As NPR says, finding new health insurance can be complicated. And, these days, there are so many stressors — including, for some, sickness, fear of becoming ill, unemployment, quarantining, sheltering at home — that working through options for obtaining health insurance can be even more difficult.

In some cases, employers are continuing to provide health insurance for their furloughed employees. Some have provided their employees with the information they need to apply for Continuation of Health Coverage (COBRA) which, at least, may allow people to continue their health insurance for up to 18 months if they are able to pay for it. The cost will be the total premium — which includes your contribution as well as the amount that your employer formerly paid — plus a 2 percent administration fee. That amounts to more money than most unemployed people can afford.

In other cases, employees have been left entirely on their own to figure out how they can maintain their health insurance coverage. While this may be a difficult time to figure out the complicated health insurance system, it is still worth taking the time to work through your options.

Medicaid, CHIP, and Other Healthcare Insurance Options

Depending on their circumstances, some people may be eligible for Medicaid which “provides free or low-cost health coverage to some low-income people, families and children, pregnant women, the elderly, and people with disabilities” or Children’s Health Insurance Programs (CHIP).

Medicaid provides affordable health insurance coverage for 1 out of 5 Americans. The first step to take if you’ve lost your health insurance is to find out whether you meet the eligibility requirements for your state’s Medicaid program.

If you do qualify for Medicaid or CHIP, you will probably buy your health insurance through a private managed care plan. Offerings vary by state; find out what’s available to you. Even if you do not meet the eligibility requirements for Medicaid or CHIP, you may still be able to purchase low-cost health insurance through your state’s health insurance Marketplace. This applies whether you lost your health insurance due to the pandemic or if you are uninsured for any other reason.
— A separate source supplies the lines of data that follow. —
(** The function calls itself with trimming switched off; [fuel] bounds
    the depth of these calls and [None] means that it ran out. *)
Fixpoint calculateComponentAverageGap_rec (fuel : nat)
  (indicators : list Indicator) (options : option GapCalculation)
  (subsectorId : option string) : option number :=
  match fuel with
  | O => None
  | S fuel' =>
      let useWeightedAverage := opt_or (opt_field options useWeightedAverage) false in
      let trimOutliers := opt_or (opt_field options trimOutliers) true in
      let valid := validIndicators indicators in
      if (length valid =? 0)%nat then Some (Finite 0)
      else
        let capMaxGap := effectiveCap options subsectorId valid in
        let capped := cappedIndicators capMaxGap valid in
        if trimOutliers && (5 <? length capped)%nat then
          let trimmed := trimmedIndicators capped in
          if (length trimmed =? 0)%nat then
            calculateComponentAverageGap_rec fuel' indicators
              (without_trimming options) subsectorId
          else
            calculateComponentAverageGap_rec fuel' trimmed
              (without_trimming options) subsectorId
        else if useWeightedAverage then Some (weightedMean capped)
        else Some (simpleMean capped)
  end.

(** Two levels are enough (see [calculateComponentAverageGap_total]); the
    default is never used. *)
Definition calculateComponentAverageGap (indicators : list Indicator)
  (options : option GapCalculation) (subsectorId : option string) : number :=
  opt_or (calculateComponentAverageGap_rec 2 indicators options subsectorId) NaN.

End Aggregation.

(* ================================================================= *)
(** ** Preprocessing *)

Section Preprocess.
Local Open Scope num_scope.

Definition defaultMetricPreferences : list (string * bool) :=
  [ ("Food availability", true);
    ("Food security", true);
    ("Production systems and input supply", true);
    ("Processing and packaging", true);
    ("Retail and marketing", true);
    ("Nutritional status", true);
    ("Environmental impacts", false);
    ("Environment and climate change", false);
    ("Resilience", true);
    ("Storage and distribution", true) ]%string.

(** [{ ...defaultMetricPreferences, ...(options?.metricPreference || {}) }[key]],
    defaulting to [true] when the key is in neither. *)
Definition preferHigherFor (metricPreference : option (list (string * bool)))
  (key : string) : bool :=
  match lookup key (opt_or metricPreference []) with
  | Some b => b
  | None => opt_or (lookup key defaultMetricPreferences) true
  end.

Definition processIndicator (preferHigher : bool) (indicator : Indicator) : Indicator :=
  if (performanceGap indicator >=? 0) && (performanceGap indicator <? PosInf)
  then indicator
  else set_performanceGap indicator
         (calculatePerformanceGap (value indicator) (benchmark indicator) preferHigher).

Definition preprocessSubsector (gapCalculation : option GapCalculation)
  (metricPreference : option (list (string * bool)))
  (key : string) (subsector : FSFVIComponent) : FSFVIComponent :=
  let preferHigher := preferHigherFor metricPreference key in
  let processedIndicators := map (processIndicator preferHigher) (indicators subsector) in
  let averagePerformanceGap :=
    calculateComponentAverageGap processedIndicators gapCalculation (Some key) in
  mkComponent (id subsector) (name subsector) processedIndicators
              (totalExpenditures subsector) averagePerformanceGap
              (sensitivityParameter subsector) (weight subsector)
              (vulnerability subsector).
(** X9.  The canvas is the working copy itself exactly when the width is at
    most 20 and the height at most 28; the width is unchanged exactly when it
    is at most 20, and the height exactly when it is at most 28. *)
Theorem extended_img_fixed_point (img out : Image) :
  rgb_image img -> extended_img img = Ok out ->
  (out = img <-> width img <= 20 /\ height img <= 28) /\
  (width out = width img <-> width img <= 20) /\
  (height out = height img <-> height img <= 28).
Proof.
  intros Hrgb Hout.
  destruct (extended_img_inv img out Hout) as (t & l & Hm).
  destruct (extended_img_out img t t l l Hrgb Hm)
    as (out' & Hout' & Hwf & Hmode & Sw & Sh & Hpx).
  rewrite Hout in Hout'. injection Hout' as <-.
  pose proof (img_pos img Hrgb) as [Hw1 Hh1].
  pose proof (margins_nonneg img t t l l Hrgb Hm) as (? & _ & ? & _).
  destruct (calculate_bleed_pixels_inv _ _ _ _ _ _ Hm) as (Hl & Ht & _).
  pose proof (width_margin_zero_iff _ _ Hw1 Hl) as Zl.
  pose proof (height_margin_zero_iff _ _ Hh1 Ht) as Zt.
  assert (width out = width img <-> width img <= 20) as Ew
    by (rewrite Sw, <- Zl; lia).
  assert (height out = height img <-> height img <= 28) as Eh
    by (rewrite Sh, <- Zt; lia).
  split; [|split; assumption].
  split.
  - intros ->. split; [apply Ew|apply Eh]; reflexivity.
  - intros [H20 H28].
    apply Zl in H20. apply Zt in H28. subst l t.
    destruct Hrgb as (Hwfi & Hmodei & _).
    apply image_ext; try assumption; try congruence; try lia.
    intros x y Hx Hy. rewrite Hpx by lia. unfold clamp. f_equal; lia.
Qed.

Lemma extended_img_fixed_point_witness :
  (tiny_card = tiny_card <-> width tiny_card <= 20 /\ height tiny_card <= 28) /\
  (width tiny_card = width tiny_card <-> width tiny_card <= 20) /\
  (height tiny_card = height tiny_card <-> height tiny_card <= 28).
Proof.
  apply (extended_img_fixed_point tiny_card tiny_card).
  - unfold rgb_image, wf. simpl. repeat split; try lia; repeat constructor.
  - vm_compute. reflexivity.
Defined.

(** X10.  Over the full width of the canvas, corners included, every row of
    the top margin equals row [top] of the canvas and every row of the bottom
    margin equals row [top + height - 1]: the canvas is what filling the rows
    last would give, although the code fills the columns last. *)
Theorem margin_rows_replicate (img out : Image) (top bottom left_ right_ : Z) :
  rgb_image img ->
  calculate_bleed_pixels (width img) (height img)
  = Ok (top, bottom, left_, right_) ->
  extended_img img = Ok out ->
  (forall x y, 0 <= x < width out -> 0 <= y < top ->
     getpixel out (x, y) = getpixel out (x, top)) /\
  (forall x y, 0 <= x < width out -> top + height img <= y < height out ->
     getpixel out (x, y) = getpixel out (x, top + height img - 1)).
Proof.
  intros Hrgb Hm Hout.
  destruct (extended_img_out img top bottom left_ right_ Hrgb Hm)
    as (out' & Hout' & Hwf & Hmode & Sw & Sh & Hpx).
  rewrite Hout in Hout'. injection Hout' as <-.
  pose proof (img_pos img Hrgb) as [Hw1 Hh1].
  pose proof (margins_nonneg img top bottom left_ right_ Hrgb Hm)
    as (? & ? & ? & ?).
  split; intros x y Hx Hy;
    rewrite !getpixel_load by lia;
    rewrite !Hpx by lia; unfold clamp; f_equal; f_equal; lia.
Qed.

Lemma margin_rows_replicate_witness :
  getpixel test_card_out (0, 0) = getpixel test_card_out (0, 1) /\
  getpixel test_card_out (22, 30)
  = getpixel test_card_out (22, 1 + height test_card - 1).
Proof.
  destruct (margin_rows_replicate test_card test_card_out 1 1 1 1) as [T B].
  - unfold rgb_image, wf. simpl. repeat split; try lia; repeat constructor.
  - vm_compute. reflexivity.
  - vm_compute. reflexivity.
  - split; [apply (T 0 0); vm_compute; split; (discriminate || reflexivity)
           |apply (B 22 30); vm_compute; split; (discriminate || reflexivity)].
Defined.

(* ================================================================= *)
(** * Further properties of the batch driver *)

Section DriverMore.

Context {FS : Type}.
Variable Image_open : FS -> Path -> PyResult Image.
Variable Image_convert : Image -> string -> PyResult Image.
Variable Image_save : FS -> Image -> Path -> FS * PyResult unit.
Variable output_folder : Path.

Local Notation "'run'" :=
  (process_images Image_open Image_convert Image_save).
Local Notation "'results'" :=
  (outcomes Image_open Image_convert Image_save).
Local Notation "'step'" :=
  (process_images_step Image_open Image_convert Image_save output_folder).
Local Notation "'border'" :=
  (add_bleed_border Image_open Image_convert Image_save).

Lemma count_nonneg b (l : list (Path * bool)) : 0 <= count b l.
Proof. unfold count. lia. Qed.

(** The counters only add to what they held when the loop started. *)
Lemma process_images_shift image_files : forall fs processed failed,
  fold_left step image_files (fs, processed, failed)
  = (let '(fs', p, f) := fold_left step image_files (fs, 0, 0) in
     (fs', processed + p, failed + f)).
Proof.
  induction image_files as [|a l IH]; intros fs p f; cbn [fold_left].
  - pair_lia.
  - unfold process_images_step at 2 4.
    destruct (add_bleed_border _ _ _ fs a output_folder) as [fs1 [|]].
    + rewrite (IH fs1 (p + 1) f), (IH fs1 (0 + 1) 0).
      destruct (fold_left step l (fs1, 0, 0)) as [[fs2 p2] f2]. pair_lia.
    + rewrite (IH fs1 p (f + 1)), (IH fs1 0 (0 + 1)).
      destruct (fold_left step l (fs1, 0, 0)) as [[fs2 p2] f2]. pair_lia.
Qed.

(** X11.  When the file decodes, and converts where needed, to an RGB
    working copy with dimensions below [2^1000], [add_bleed_border] calls
    [save] with the canvas on [output_folder / image_path.name] and returns
    [True] exactly when [save] completes: nothing else makes it fail. *)
Theorem add_bleed_border_decodable (fs : FS) (image_path : Path)
    (raw img : Image) :
  Image_open fs image_path = Ok raw ->
  (if String.eqb (mode raw) "RGB" then Ok raw else Image_convert raw "RGB")
  = Ok img ->
  rgb_image img -> width img < 2 ^ 1000 -> height img < 2 ^ 1000 ->
  exists out,
    extended_img img = Ok out /\
    border fs image_path output_folder
    = (fst (Image_save fs out (path_join output_folder (path_name image_path))),
       completed
         (snd (Image_save fs out
                 (path_join output_folder (path_name image_path))))).
Proof.
  intros Hopen Hconv Hrgb Hw Hh.
  pose proof (img_pos img Hrgb) as [Hw1 Hh1].
  destruct (calculate_bleed_pixels_returns (width img) (height img))
    as ([[[t b] l] r] & Hm); [lia|lia|].
  destruct (extended_img_out img t b l r Hrgb Hm) as (out & Hout & _).
  exists out. split; [exact Hout|].
  unfold add_bleed_border.
  rewrite (add_bleed_border_try_saves Image_open Image_convert Image_save
             output_folder fs image_path raw img out Hopen Hconv Hout).
  destruct (Image_save fs out _) as [fs' [u|e]]; reflexivity.
Qed.



(** X14.  Processing [files1 ++ files2] is processing [files1] and then
    [files2] on the file system that the first run left; the counters add
    up. *)
Theorem process_images_app (fs : FS) (files1 files2 : list Path) :
  run fs (files1 ++ files2) output_folder
  = (let '(fs1, processed1, failed1) := run fs files1 output_folder in
     let '(fs2, processed2, failed2) := run fs1 files2 output_folder in
     (fs2, processed1 + processed2, failed1 + failed2)).
Proof.
  unfold process_images. rewrite fold_left_app.
  destruct (fold_left step files1 (fs, 0, 0)) as [[fs1 p1] f1].
  apply process_images_shift.
Qed.

End DriverMore.

Lemma add_bleed_border_decodable_witness :
  exists out,
    extended_img test_card = Ok out /\
    add_bleed_border toy_open toy_convert toy_save tt ["in"; "a.png"]%string
      ["out"%string]
    = (fst (toy_save tt out
              (path_join ["out"%string]
                 (path_name ["in"; "a.png"]%string))),
       completed
         (snd (toy_save tt out
                 (path_join ["out"%string]
                    (path_name ["in"; "a.png"]%string))))).
Proof.
  apply (add_bleed_border_decodable toy_open toy_convert toy_save
           ["out"%string] tt ["in"; "a.png"]%string test_card test_card).
  - reflexivity.
  - reflexivity.
  - unfold rgb_image, wf. simpl. repeat split; try lia; repeat constructor.
  - vm_compute. reflexivity.
  - vm_compute. reflexivity.
Defined.


(* ================================================================= *)
(** * Properties of the progress bar *)

Lemma filled_length_range i total_files :
  1 <= i <= total_files ->
  0 <= bar_length * i / total_files <= bar_length /\
  (bar_length * i / total_files = bar_length <-> i = total_files).
Proof.
  intros H. unfold bar_length.
  assert (0 <= 30 * i / total_files) by (apply Z.div_pos; lia).
  assert (30 * i / total_files <= 30).
  { apply Z.div_le_upper_bound; lia. }
  split; [lia|]. split.
  - intros E.
    assert (total_files * (30 * i / total_files) <= 30 * i)
      by (apply Z.mul_div_le; lia).
    nia.
  - intros ->. apply Z.div_mul. lia.
Qed.

(** X15.  For [1 <= i <= total_files] the bar is built without a division
    by zero, is 30 characters long, holds [30 * i // total_files] full blocks,
    and consists of full blocks only exactly at the last file. *)
Theorem progress_bar_shape (i total_files : Z) :
  1 <= i <= total_files ->
  exists shown,
    bar i total_files = Ok shown /\
    List.length shown = 30%nat /\
    Z.of_nat (count_occ N.eq_dec shown FULL_BLOCK) = 30 * i / total_files /\
    (Forall (N.eq FULL_BLOCK) shown <-> i = total_files).
Proof.
  intros H. destruct (filled_length_range i total_files H) as [[Hlo Hhi] Hfull].
  unfold bar_length in *.
  unfold bar, filled_length.
  replace (total_files =? 0) with false by (symmetry; apply Z.eqb_neq; lia).
  cbn [py_bind]. eexists; split; [reflexivity|].
  unfold bar_length, str_mul.
  set (k := 30 * i / total_files) in *.
  split; [|split].
  - rewrite length_app, !repeat_length. lia.
  - rewrite count_occ_app, count_occ_repeat_eq by reflexivity.
    rewrite count_occ_repeat_neq by discriminate. lia.
  - rewrite <- Hfull. split.
    + intros HF. apply Forall_app in HF. destruct HF as [_ HF].
      destruct (Z.to_nat (30 - k)) eqn:E; [lia|].
      cbn [repeat] in HF. inversion HF as [|? ? Hd _]. discriminate Hd.
    + intros ->. replace (30 - 30) with 0 by lia. cbn [Z.to_nat repeat].
      rewrite app_nil_r. apply Forall_forall. intros c Hc.
      apply repeat_spec in Hc. subst c. reflexivity.
Qed.

Lemma progress_bar_shape_witness :
  exists shown,
    bar 2 3 = Ok shown /\
    List.length shown = 30%nat /\
    Z.of_nat (count_occ N.eq_dec shown FULL_BLOCK) = 30 * 2 / 3 /\
    (Forall (N.eq FULL_BLOCK) shown <-> 2 = 3).
Proof. apply (progress_bar_shape 2 3). lia. Defined.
If you select a Marketplace plan, your coverage won’t start immediately. Rather, it would begin the first day of the month after your last health insurance policy ended. You must plan for this delay.

Beginning with the 2019 tax year, the ACA no longer penalizes those who are uninsured. However, some states still require residents to provide proof of health insurance coverage to avoid paying a tax surcharge.

Paradoxically, the United States is the only one of 33 developed countries that doesn’t have a universal health care plan. Recent events drive home the lesson that a population without access to basic health services could become a center of increased disease transmission. This could endanger many lives, particularly during a pandemic.

The pandemic has left millions of Americans in a vulnerable position. In my opinion, it illustrates the need for universal healthcare.